Please output exactly the part of the records below that opens with the line containing "pre_variance : float" and closes with the line containing "(params : Params)", both lines included, and nothing else.

....

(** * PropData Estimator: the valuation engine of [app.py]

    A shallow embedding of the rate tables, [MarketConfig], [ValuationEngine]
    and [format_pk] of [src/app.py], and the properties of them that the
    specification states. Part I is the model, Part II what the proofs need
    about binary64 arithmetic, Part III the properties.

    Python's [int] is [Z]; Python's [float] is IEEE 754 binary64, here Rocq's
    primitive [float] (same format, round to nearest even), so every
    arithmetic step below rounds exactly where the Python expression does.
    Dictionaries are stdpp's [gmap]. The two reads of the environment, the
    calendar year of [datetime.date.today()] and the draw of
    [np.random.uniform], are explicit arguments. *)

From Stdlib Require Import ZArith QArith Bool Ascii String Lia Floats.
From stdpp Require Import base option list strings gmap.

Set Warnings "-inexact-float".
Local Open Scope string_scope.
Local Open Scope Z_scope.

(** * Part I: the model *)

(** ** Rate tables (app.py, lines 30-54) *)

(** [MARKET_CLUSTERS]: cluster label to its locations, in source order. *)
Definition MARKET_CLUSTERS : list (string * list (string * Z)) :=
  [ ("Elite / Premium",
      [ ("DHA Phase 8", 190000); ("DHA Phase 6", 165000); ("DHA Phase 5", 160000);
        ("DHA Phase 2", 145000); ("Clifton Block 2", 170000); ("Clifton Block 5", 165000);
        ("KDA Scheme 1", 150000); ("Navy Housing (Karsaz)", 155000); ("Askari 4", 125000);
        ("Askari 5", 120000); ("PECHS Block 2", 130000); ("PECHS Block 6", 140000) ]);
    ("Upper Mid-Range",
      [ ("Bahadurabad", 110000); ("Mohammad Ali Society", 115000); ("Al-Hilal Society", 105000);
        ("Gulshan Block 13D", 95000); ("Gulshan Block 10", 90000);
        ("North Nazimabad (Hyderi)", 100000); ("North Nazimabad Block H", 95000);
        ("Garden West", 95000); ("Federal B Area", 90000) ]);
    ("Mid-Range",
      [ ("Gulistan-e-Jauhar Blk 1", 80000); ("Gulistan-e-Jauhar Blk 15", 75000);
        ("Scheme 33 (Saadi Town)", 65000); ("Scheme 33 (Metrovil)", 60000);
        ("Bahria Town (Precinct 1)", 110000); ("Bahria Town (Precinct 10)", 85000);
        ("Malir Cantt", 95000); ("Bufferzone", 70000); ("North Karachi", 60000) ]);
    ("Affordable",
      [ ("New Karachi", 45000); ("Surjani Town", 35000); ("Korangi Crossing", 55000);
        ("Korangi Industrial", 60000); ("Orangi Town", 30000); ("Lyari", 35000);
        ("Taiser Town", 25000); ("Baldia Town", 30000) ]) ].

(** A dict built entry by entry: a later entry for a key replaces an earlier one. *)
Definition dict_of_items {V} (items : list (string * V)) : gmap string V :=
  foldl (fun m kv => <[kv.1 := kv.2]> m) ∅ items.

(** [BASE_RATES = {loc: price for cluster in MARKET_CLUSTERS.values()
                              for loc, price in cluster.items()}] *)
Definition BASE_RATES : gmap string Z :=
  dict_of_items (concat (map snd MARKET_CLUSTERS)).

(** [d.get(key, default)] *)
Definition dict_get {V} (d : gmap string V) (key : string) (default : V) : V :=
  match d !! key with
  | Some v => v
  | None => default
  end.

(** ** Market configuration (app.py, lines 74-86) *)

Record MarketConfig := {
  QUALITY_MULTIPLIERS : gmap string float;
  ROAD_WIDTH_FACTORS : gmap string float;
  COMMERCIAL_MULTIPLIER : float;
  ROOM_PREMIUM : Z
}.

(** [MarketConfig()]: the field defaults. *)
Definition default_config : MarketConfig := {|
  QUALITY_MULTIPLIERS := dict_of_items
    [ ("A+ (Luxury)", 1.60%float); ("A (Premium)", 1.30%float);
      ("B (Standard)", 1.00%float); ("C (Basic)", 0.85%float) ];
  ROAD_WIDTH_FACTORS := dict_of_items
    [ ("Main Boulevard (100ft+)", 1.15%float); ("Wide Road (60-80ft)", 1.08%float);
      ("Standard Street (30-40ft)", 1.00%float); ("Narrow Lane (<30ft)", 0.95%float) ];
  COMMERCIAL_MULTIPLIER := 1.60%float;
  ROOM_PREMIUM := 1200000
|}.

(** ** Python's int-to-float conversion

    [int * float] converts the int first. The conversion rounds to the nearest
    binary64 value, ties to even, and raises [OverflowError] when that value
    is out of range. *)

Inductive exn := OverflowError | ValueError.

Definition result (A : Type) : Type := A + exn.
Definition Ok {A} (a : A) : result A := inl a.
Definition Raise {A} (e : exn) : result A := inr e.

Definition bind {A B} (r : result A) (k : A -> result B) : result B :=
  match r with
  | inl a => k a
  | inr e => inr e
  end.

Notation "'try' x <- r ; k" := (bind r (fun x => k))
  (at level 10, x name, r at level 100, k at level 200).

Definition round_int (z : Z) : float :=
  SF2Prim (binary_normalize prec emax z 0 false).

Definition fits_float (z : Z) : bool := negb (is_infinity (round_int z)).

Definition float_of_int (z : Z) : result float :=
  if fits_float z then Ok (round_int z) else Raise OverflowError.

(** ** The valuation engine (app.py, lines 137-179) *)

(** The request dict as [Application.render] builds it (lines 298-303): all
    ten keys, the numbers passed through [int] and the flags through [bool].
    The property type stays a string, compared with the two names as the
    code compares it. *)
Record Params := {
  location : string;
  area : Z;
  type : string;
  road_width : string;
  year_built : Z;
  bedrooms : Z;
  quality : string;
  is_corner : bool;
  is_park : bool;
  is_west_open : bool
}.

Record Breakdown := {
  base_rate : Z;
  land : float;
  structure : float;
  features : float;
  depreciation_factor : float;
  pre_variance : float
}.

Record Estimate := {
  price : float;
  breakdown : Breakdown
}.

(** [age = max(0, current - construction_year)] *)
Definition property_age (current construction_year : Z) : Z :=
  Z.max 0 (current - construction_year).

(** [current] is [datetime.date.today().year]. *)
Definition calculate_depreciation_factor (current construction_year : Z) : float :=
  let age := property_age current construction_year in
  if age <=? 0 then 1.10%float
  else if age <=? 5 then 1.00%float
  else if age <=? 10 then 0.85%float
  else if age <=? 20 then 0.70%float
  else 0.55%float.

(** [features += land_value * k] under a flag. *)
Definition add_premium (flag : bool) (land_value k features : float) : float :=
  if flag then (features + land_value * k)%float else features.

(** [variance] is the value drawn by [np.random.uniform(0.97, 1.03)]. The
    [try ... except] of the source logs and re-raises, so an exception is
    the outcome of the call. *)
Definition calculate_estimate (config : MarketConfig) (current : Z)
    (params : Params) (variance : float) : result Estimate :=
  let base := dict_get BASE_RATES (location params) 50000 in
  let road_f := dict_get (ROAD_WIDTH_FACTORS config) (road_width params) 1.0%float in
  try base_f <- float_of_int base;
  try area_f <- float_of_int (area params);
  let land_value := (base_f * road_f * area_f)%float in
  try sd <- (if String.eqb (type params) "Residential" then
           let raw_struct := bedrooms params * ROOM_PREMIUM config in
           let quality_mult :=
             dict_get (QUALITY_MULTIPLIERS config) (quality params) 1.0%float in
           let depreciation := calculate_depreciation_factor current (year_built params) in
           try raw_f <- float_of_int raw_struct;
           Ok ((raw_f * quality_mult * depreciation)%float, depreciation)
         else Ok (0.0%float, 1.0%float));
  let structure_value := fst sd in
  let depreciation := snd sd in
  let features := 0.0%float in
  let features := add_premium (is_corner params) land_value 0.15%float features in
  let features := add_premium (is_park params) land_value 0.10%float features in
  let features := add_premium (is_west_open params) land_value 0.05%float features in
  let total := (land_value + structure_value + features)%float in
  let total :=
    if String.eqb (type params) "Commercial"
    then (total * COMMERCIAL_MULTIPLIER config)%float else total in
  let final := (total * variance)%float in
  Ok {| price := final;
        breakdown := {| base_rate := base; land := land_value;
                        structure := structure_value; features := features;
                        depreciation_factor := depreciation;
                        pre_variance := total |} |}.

....

Response for this exercise>
  pre_variance : float
}.

Record Estimate := {
  price : float;
  breakdown : Breakdown
}.

(** [age = max(0, current - construction_year)] *)
Definition property_age (current construction_year : Z) : Z :=
  Z.max 0 (current - construction_year).

(** [current] is [datetime.date.today().year]. *)
Definition calculate_depreciation_factor (current construction_year : Z) : float :=
  let age := property_age current construction_year in
  if age <=? 0 then 1.10%float
  else if age <=? 5 then 1.00%float
  else if age <=? 10 then 0.85%float
  else if age <=? 20 then 0.70%float
  else 0.55%float.

(** [features += land_value * k] under a flag. *)
Definition add_premium (flag : bool) (land_value k features : float) : float :=
  if flag then (features + land_value * k)%float else features.

(** [variance] is the value drawn by [np.random.uniform(0.97, 1.03)]. The
    [try ... except] of the source logs and re-raises, so an exception is
    the outcome of the call. *)
Definition calculate_estimate (config : MarketConfig) (current : Z)
    (params : Params) (variance : float) : result Estimate :=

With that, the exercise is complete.